The Asian Student Association (ASA) won second place in the independent category for “SuperBooth: Marvel Warfare!” A tribute to some of the all-time most popular superheroes, this booth was a chapter straight out of the comic books. The painting done in the booth was especially astounding and adhered well to the overall theme of the booth. Donald Chow, a sophomore architecture major and one of the booth chairs for ASA, said that the group wanted the booth to “appeal to little kids” and that was the “main focus” of the booth.
The third place in the independent category went to the Singapore Students Association’s booth based on George Orwell’s book 1984.
The final category of awards was for the blitz booths. The first prize went to the Archibooth, titled “…In a box.” The second prize went to Mudge House’s “Fishy Evolution,” and the third prize went to Stever House’s “John Wilkes Booth.”

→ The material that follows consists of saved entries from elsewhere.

(** ** Every instruction *)

Lemma sim32_insn : jump_ok T k (bpc s) (off insn) -> ~ overshoots T k insn s ->
  (k = KLdImm -> exists n1, insn1 = Some n1 /\ prog (bpc s + 1) = Some n1) -> sim_emit goes.
Proof.
  intros Hj Hnear Hn. pose proof Hver as (Hd & Hs & Hx). pose proof Hcode as Hc.
  assert (exists k', k = k') as [k' Ek] by eauto. rewrite Ek in Hx, Hc.
  destruct k' as [is64 op x|is64|be| |z|z|z|z| |is64 op x].
  - assert (op ∈ alu_ops) as Hop by (destruct is64, Hx as [Ho _]; [clear - Ho; unfold alu64_ops, alu_ops in *; set_solver|done]).
    assert (op <> BPF_NEG /\ op <> BPF_END) as [? ?] by (clear - Hop; by each_of Hop).
    destruct (step_alu prog insn s Hprog Hd Hs sim_uint is64 op x s' Hstep) as (v & _ & _ & Hp); [done..|].
    apply (falls_goes 0); [lia|]. destruct is64; [by eapply sim32_alu64|by eapply sim32_alu32].
  - destruct (step_neg prog insn s Hprog Hd is64 s' Hstep Hc) as [_ Hp]. apply (falls_goes 0); [lia|by eapply sim32_neg].
  - destruct (step_end prog insn s Hprog Hd be s' Hstep Hc Hx) as [_ Hp]. apply (falls_goes 0); [lia|by eapply sim32_end].
  - destruct (Hn Ek) as (n1 & E1 & H1). destruct (step_ld_imm64 prog insn s Hprog Hd n1 s' Hstep Hc H1) as [_ Hp].
    apply (falls_goes 1); [lia|by eapply sim32_ld_imm64].
  - destruct (step_ldx prog insn s Hprog Hd Hs z s' Hstep Hc) as [_ Hp]. apply (falls_goes 0); [lia|by eapply sim32_ldx].
  - destruct (step_st prog insn s Hprog Hd z s' Hstep Hc) as (_ & _ & Hp). apply (falls_goes 0); [lia|by eapply sim32_st].
  - destruct (step_stx prog insn s Hprog Hd Hs z s' Hstep Hc) as (_ & _ & Hp). apply (falls_goes 0); [lia|by eapply sim32_stx].
  - destruct Hx as (Ez & _). destruct (step_xadd prog insn s Hprog Hd Hs z s' Hstep (or_introl Ez) Hc) as (_ & _ & Hp).
    apply (falls_goes 0); [lia|by eapply sim32_xadd].
  - by apply sim32_ja.
  - by eapply sim32_jmp.
Qed.
End sim.
(* ===== verification/BpfJit32Props.v ===== *)
(** Correctness of the RV32 BPF compiler: a program that bpf_int_jit_compile
    compiles does what the interpreter does, from the call to the return, unless a
    64-bit comparison takes a branch that is out of range; and what it does then. *)

From stdpp Require Import gmap.
From S2P Require Import Prelude Cstring Bytes Bpf BpfSteps Riscv RvEmit RvEnc RvExec BpfJit32 BpfJit32Half BpfJit32Mem BpfJit32Exec.
From S2P Require Import BpfJit32Ops BpfJit32Word BpfJit32Rel BpfJit32Sim BpfJit32Frame BpfJit32Layout BpfJit32Run.

(** The offsets that the first pass records. *)
Definition offsets (get_addr : bpf_insn -> bool -> Z + Z * bool) (bp : bpf_prog) : Z -> option Z :=
  match first_pass get_addr bp (new_ctx bp) with Some (_, ctx) => offset ctx | None => fun _ => None end.

(** What a compilation that succeeds has done. *)
Lemma finish_eq get_addr orig bp1 x size ctx : finish_compile get_addr orig bp1 x size ctx =
  match second_pass get_addr bp1 x ctx with
  | None => None
  | Some (err, ctx) =>
      if negb (err =? 0) then Some (set_jit_data None orig)
      else Some (Prog (insnsi bp1) (verifier_zext bp1) (stack_depth bp1) (jit_requested bp1) (is_func bp1)
                   (if negb (is_func bp1) || x then None else Some ctx) (insns ctx) true size)
  end.
Proof. reflexivity. Qed.

Lemma compile_eq get_addr blind kz kc alloc bp bp1 : blind bp = Some bp1 -> jit_data bp1 = None ->
  bpf_int_jit_compile get_addr blind kz kc alloc bp =
  if jit_requested bp then if kz then if kc then match first_pass get_addr bp1 (new_ctx bp1) with
  | None => None
  | Some (err, ctx) =>
      if negb (err =? 0) then Some (set_jit_data None bp)
      else match alloc (4 * ninsns ctx) with
           | None => Some (set_jit_data None bp)
           | Some image => finish_compile get_addr bp bp1 false (4 * ninsns ctx) (set_image image ctx)
           end
  end else Some (set_jit_data None bp) else Some bp else Some bp.
Proof. intros Hb Hd. unfold bpf_int_jit_compile. rewrite Hb, Hd. destruct (jit_requested bp), kz, kc; reflexivity. Qed.

Lemma finish_inv get_addr orig bp1 size ctx bp' image : finish_compile get_addr orig bp1 false size ctx = Some bp' ->
  jited orig = false -> jited bp' = true -> bpf_func bp' = Some image ->
  exists ctx2, second_pass get_addr bp1 false ctx = Some (0, ctx2) /\ insns ctx2 = Some image /\ jited_len bp' = size.
Proof.
  intros Hc Hj Hj' Hf. rewrite finish_eq in Hc. destruct (second_pass _ _ _ _) as [[err ctx2]|]; [|discriminate Hc].
  destruct (Z.eqb_spec err 0) as [->|]; injection Hc as <-; [|cbn in Hj'; congruence].
  by exists ctx2.
Qed.

Lemma first_inv (o : option (Z * rv_jit_context)) (alloc : Z -> option (Z -> Z)) (fin : (Z -> Z) -> rv_jit_context -> option bpf_prog)
    (requested kz kc : bool) bp bp' : jited bp = false -> jited bp' = true ->
  (if requested then if kz then if kc then match o with
   | None => None
   | Some (err, ctx) =>
       if negb (err =? 0) then Some (set_jit_data None bp)
       else match alloc (4 * ninsns ctx) with None => Some (set_jit_data None bp) | Some image => fin image ctx end
   end else Some (set_jit_data None bp) else Some bp else Some bp) = Some bp' ->
  exists image ctx, o = Some (0, ctx) /\ fin image ctx = Some bp'.
Proof.
  intros Hj Hj' Hc. assert (forall d, Some (set_jit_data d bp) = Some bp' -> False) as Hno by (intros d [= <-]; cbn in Hj'; congruence).
  destruct requested; [|congruence]. destruct kz; [|congruence]. destruct kc; [|by apply Hno in Hc].
  destruct o as [[err ctx]|]; [|discriminate]. destruct (Z.eqb_spec err 0) as [->|]; [|by apply Hno in Hc].
  destruct (alloc _) as [image|]; [|by apply Hno in Hc]. by exists image, ctx.
Qed.

Lemma compile_inv get_addr blind kz kc alloc bp bp1 bp' image :
  bpf_int_jit_compile get_addr blind kz kc alloc bp = Some bp' -> jited bp = false -> jited bp' = true ->
  blind bp = Some bp1 -> jit_data bp1 = None -> bpf_func bp' = Some image ->
  exists image0 ctx1 ctx2, first_pass get_addr bp1 (new_ctx bp1) = Some (0, ctx1) /\
    second_pass get_addr bp1 false (set_image image0 ctx1) = Some (0, ctx2) /\ insns ctx2 = Some image /\ jited_len bp' = 4 * ninsns ctx1.
Proof.
  intros Hc Hj Hj' Hb Hd Hf. rewrite (compile_eq _ _ _ _ _ _ bp1 Hb Hd) in Hc.
  destruct (first_inv _ alloc (fun image ctx => finish_compile get_addr bp bp1 false (4 * ninsns ctx) (set_image image ctx)) _ _ _ _ _ Hj Hj' Hc)
    as (image0 & ctx1 & H1 & H2).
  destruct (finish_inv _ _ _ _ _ _ _ H2 Hj Hj' Hf) as (ctx2 & H3 & H4).
  exact (ex_intro _ image0 (ex_intro _ ctx1 (ex_intro _ ctx2 (conj H1 (conj H3 H4))))).
Qed.

(** The image of a compilation, as the passes lay it out. *)
Lemma compiled_layout get_addr blind kz kc alloc bp bp1 bp' image : (forall insn x e, get_addr insn x = inl e -> e < 0) ->
  bpf_int_jit_compile get_addr blind kz kc alloc bp = Some bp' -> jited bp = false -> jited bp' = true ->
  blind bp = Some bp1 -> jit_data bp1 = None -> bpf_func bp' = Some image ->
  exists P E size, laid_out get_addr bp1 image size (offsets get_addr bp1) P E /\ jited_len bp' = 4 * size.
Proof.
  intros Haddr Hc Hj Hj' Hb Hd Hf. destruct (compile_inv _ _ _ _ _ _ _ _ _ Hc Hj Hj' Hb Hd Hf) as (image0 & ctx1 & ctx2 & H1 & H2 & Hi & Hl).
  unfold offsets. rewrite H1. destruct (passes_layout get_addr Haddr bp1 image0 ctx1 ctx2 H1 H2) as (image' & P & Hi' & Hlay).
  rewrite Hi in Hi'. injection Hi' as <-. exists P, (epilogue_offset ctx1), (ninsns ctx1). exact (conj Hlay Hl).
Qed.

(** In an image of less than 4084 bytes no comparison overshoots. *)
Lemma small_image get_addr blind kz kc alloc bp bp1 bp' image k insn s : (forall insn x e, get_addr insn x = inl e -> e < 0) ->
  bpf_int_jit_compile get_addr blind kz kc alloc bp = Some bp' -> jited bp = false -> jited bp' = true ->
  blind bp = Some bp1 -> jit_data bp1 = None -> bpf_func bp' = Some image -> jited_len bp' < 4084 -> ~ overshoots (offsets get_addr bp1) k insn s.
Proof.
  intros Haddr Hc Hj Hj' Hb Hd Hf Hl. destruct (compiled_layout _ _ _ _ _ _ _ _ _ Haddr Hc Hj Hj' Hb Hd Hf) as (P & E & size & Hlay & El).
  destruct k as [| | | | | | | | |[] op x]; cbn [overshoots]; try exact id. intros (oi & ot & Hoi & Hot & Hfar & _).
  apply (lay_entries _ _ _ _ _ _ _ Hlay) in Hoi as (_ & ? & ?), Hot as (_ & ? & ?). pose proof (lay_pos _ _ _ _ _ _ _ Hlay).
  assert (first_branch op <= 8) by (unfold first_branch; repeat case_match; lia). unfold jmp_dist in Hfar. lia.
Qed.

Lemma addr_start base : uint 32 base -> addr base 0 = base.
Proof. intros Hb. unfold addr. rewrite Z.add_0_r. by apply wrap_small. Qed.

(** C4: a program that bpf_int_jit_compile has compiled for RV32, in its first
    compilation, does what the interpreter does. Take any run of the interpreter of
    kbpf.c from the entry to an exit, over instructions other than calls that the
    verifier accepts, with accesses outside the frame of the compiled code, and in
    which no 64-bit comparison overshoots: none takes its first branch over a
    distance that does not fit a branch (in an image of less than 4084 bytes there is
    no such comparison, [small_image]). A call of the image then returns to the caller
    with the value of the interpreter in A1:A0, with the memory outside the
    frame as the interpreter left it, and with the stack pointer and the
    callee-saved registers as they were, except that S6 has what the program left in
    the last word of its stack. The upper half of a register may be out of date where
    the verifier inserts the zero extensions. *)
Theorem jit32_program get_addr blind kz kc alloc bp bp1 bp' image base g m s s' :
  (forall insn x e, get_addr insn x = inl e -> e < 0) ->
  bpf_int_jit_compile get_addr blind kz kc alloc bp = Some bp' -> jited bp = false -> jited bp' = true ->
  blind bp = Some bp1 -> jit_data bp1 = None -> bpf_func bp' = Some image -> jited_len bp' < 2 ^ 30 ->
  0 <= stack_depth bp1 <= 512 -> uint 32 base -> (forall r, uint 32 (g r)) -> g 1 mod 2 = 0 ->
  entry32 g m s -> runs32 bp1 (offsets get_addr bp1) (g 2) ∅ s s' ->
  (exists fuel, ___bpf_prog_run fuel (prog_of bp1) s = Some (Return (bregs s' 0))) /\
  exists n c, rv_steps 32 image base n (Cpu base g m) = Some c /\ returned32 g s' c.
Proof.
  intros Haddr Hc Hj Hj' Hb Hd Hf Hlen Hdepth Hbase Hg Hra Hent Hrun. split; [by eapply runs_returns|].
  destruct (compiled_layout _ _ _ _ _ _ _ _ _ Haddr Hc Hj Hj' Hb Hd Hf) as (P & E & size & Hlay & Hl).
  pose proof (call32 get_addr bp1 image size _ P E Hlay ltac:(lia) Hdepth base g m s s' Hg Hra Hent Hrun) as Hcall.
  rewrite addr_start in Hcall by exact Hbase. exact Hcall.
Qed.


(** * Programs that are compiled wrong *)

(** No BPF program calls another function here, and images are allocated. *)
Definition no_calls (insn : bpf_insn) (x : bool) : Z + Z * bool := inl (-22).
Definition any_image (n : Z) : option (Z -> Z) := Some (fun _ => 0).
Definition jit32 (bp : bpf_prog) : option bpf_prog := bpf_int_jit_compile no_calls Some true true any_image bp.
Definition new_prog (l : list bpf_insn) (depth : Z) : bpf_prog := Prog l false depth true false None None false 0.

(** A caller: the return address is in RA, the stack pointer in SP, and S6 has 77. *)
Definition caller_regs (r : Z) : Z := if r =? 1 then 1000 else if r =? 2 then 4096 else if r =? 22 then 77 else 0.
Definition caller_mem : mem := fun _ => 0.

(** The processor after [n] steps of the image, called at 0x10000. *)
Definition call_jit32 (bp : bpf_prog) (n : nat) : option cpu :=
  bp' ← jit32 bp; image ← bpf_func bp'; rv_steps 32 image 0x10000 n (Cpu 0x10000 caller_regs caller_mem).

(** r0 = 5; *(u32 * )(r10 - 4) = 7; exit *)
Definition s6_prog : bpf_prog := new_prog
  [ Insn (BPF_ALU64 .| BPF_MOV .| BPF_K) 0 0 0 5;
    Insn (BPF_ST .| BPF_MEM .| BPF_W) 10 0 (-4) 7;
    Insn (BPF_JMP .| BPF_EXIT) 0 0 0 0 ] 8.

(** An instance of what jit32_program says of S6: build_prologue saves S6 in the last
    word of the program's own stack, so a program that writes there returns to its
    caller with the value it wrote in S6 instead of the caller's. *)
Example jit32_s6_lost : exists c, call_jit32 s6_prog 35 = Some c /\ pc c = caller_regs 1 /\ gprs c 10 = 5 /\
  caller_regs 22 = 77 /\ gprs c 22 = 7.
Proof.
  assert (option_map (fun c => (pc c, gprs c 10, gprs c 22)) (call_jit32 s6_prog 35) = Some (1000, 5, 7)) as H by (vm_compute; reflexivity).
  destruct (call_jit32 s6_prog 35) as [c|]; [|discriminate H]. injection H as H1 H2 H3. exists c. auto.
Qed.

Although it was not a competitive booth, a booth worth mentioning is the Entertainment Technology Center’s (ETC) “The ImininTech Project.” This was the first year that the ETC built a booth. Using up two booth spaces, “The ImininTech Project” attracted a large amount of people, with the line to the booth snaking almost all the way across Midway. This booth was far different from the conventional ones, as it was designed to be an interactive experience that had the public participating all the way through. Five to seven people were let inside “ImininTech” at a time and were guided through the “lab facility” by so-called members of the lab. What ensued was a lab accident that required the viewers to flee one room of the facility, enter another where bugs had to be killed by stomping on a touchscreen in the floor, and finally enter another chamber where the audience was “detoxified” by being shaken on a moving platform.
The entire concept of this booth, along with the electronics used, made it standout among all the other booths. Michael Campbell, a master’s student in the ETC and co-producer of the ImininTech project, explained that after the ETC showcased “Get In Line” during last year’s Carnival and received a favorable response, they decided to move on to something bigger. “[We thought,] why don’t we join in the fun and make a booth?” Campbell said. The team behind the project consisted of nine students and two faculty advisors. Campbell hoped that ETC would be able to continue this tradition and next year build something of a similar, if not better, caliber.
Although the final results were impressive, the initial process of building the booths was not without major obstacles. For Jacobs and her sorority, “building the domes and columns [of the Agrabah booth] was a major challenge.” For both Chow and Pun, the biggest difficulty was learning to cooperate as a group with such a large variety of people. As Pun said, “[It was a challenge] making sure that everyone was happy with the end result.” In the end, however, the groups managed to overcome these challenges and help make Carnival a success, as always.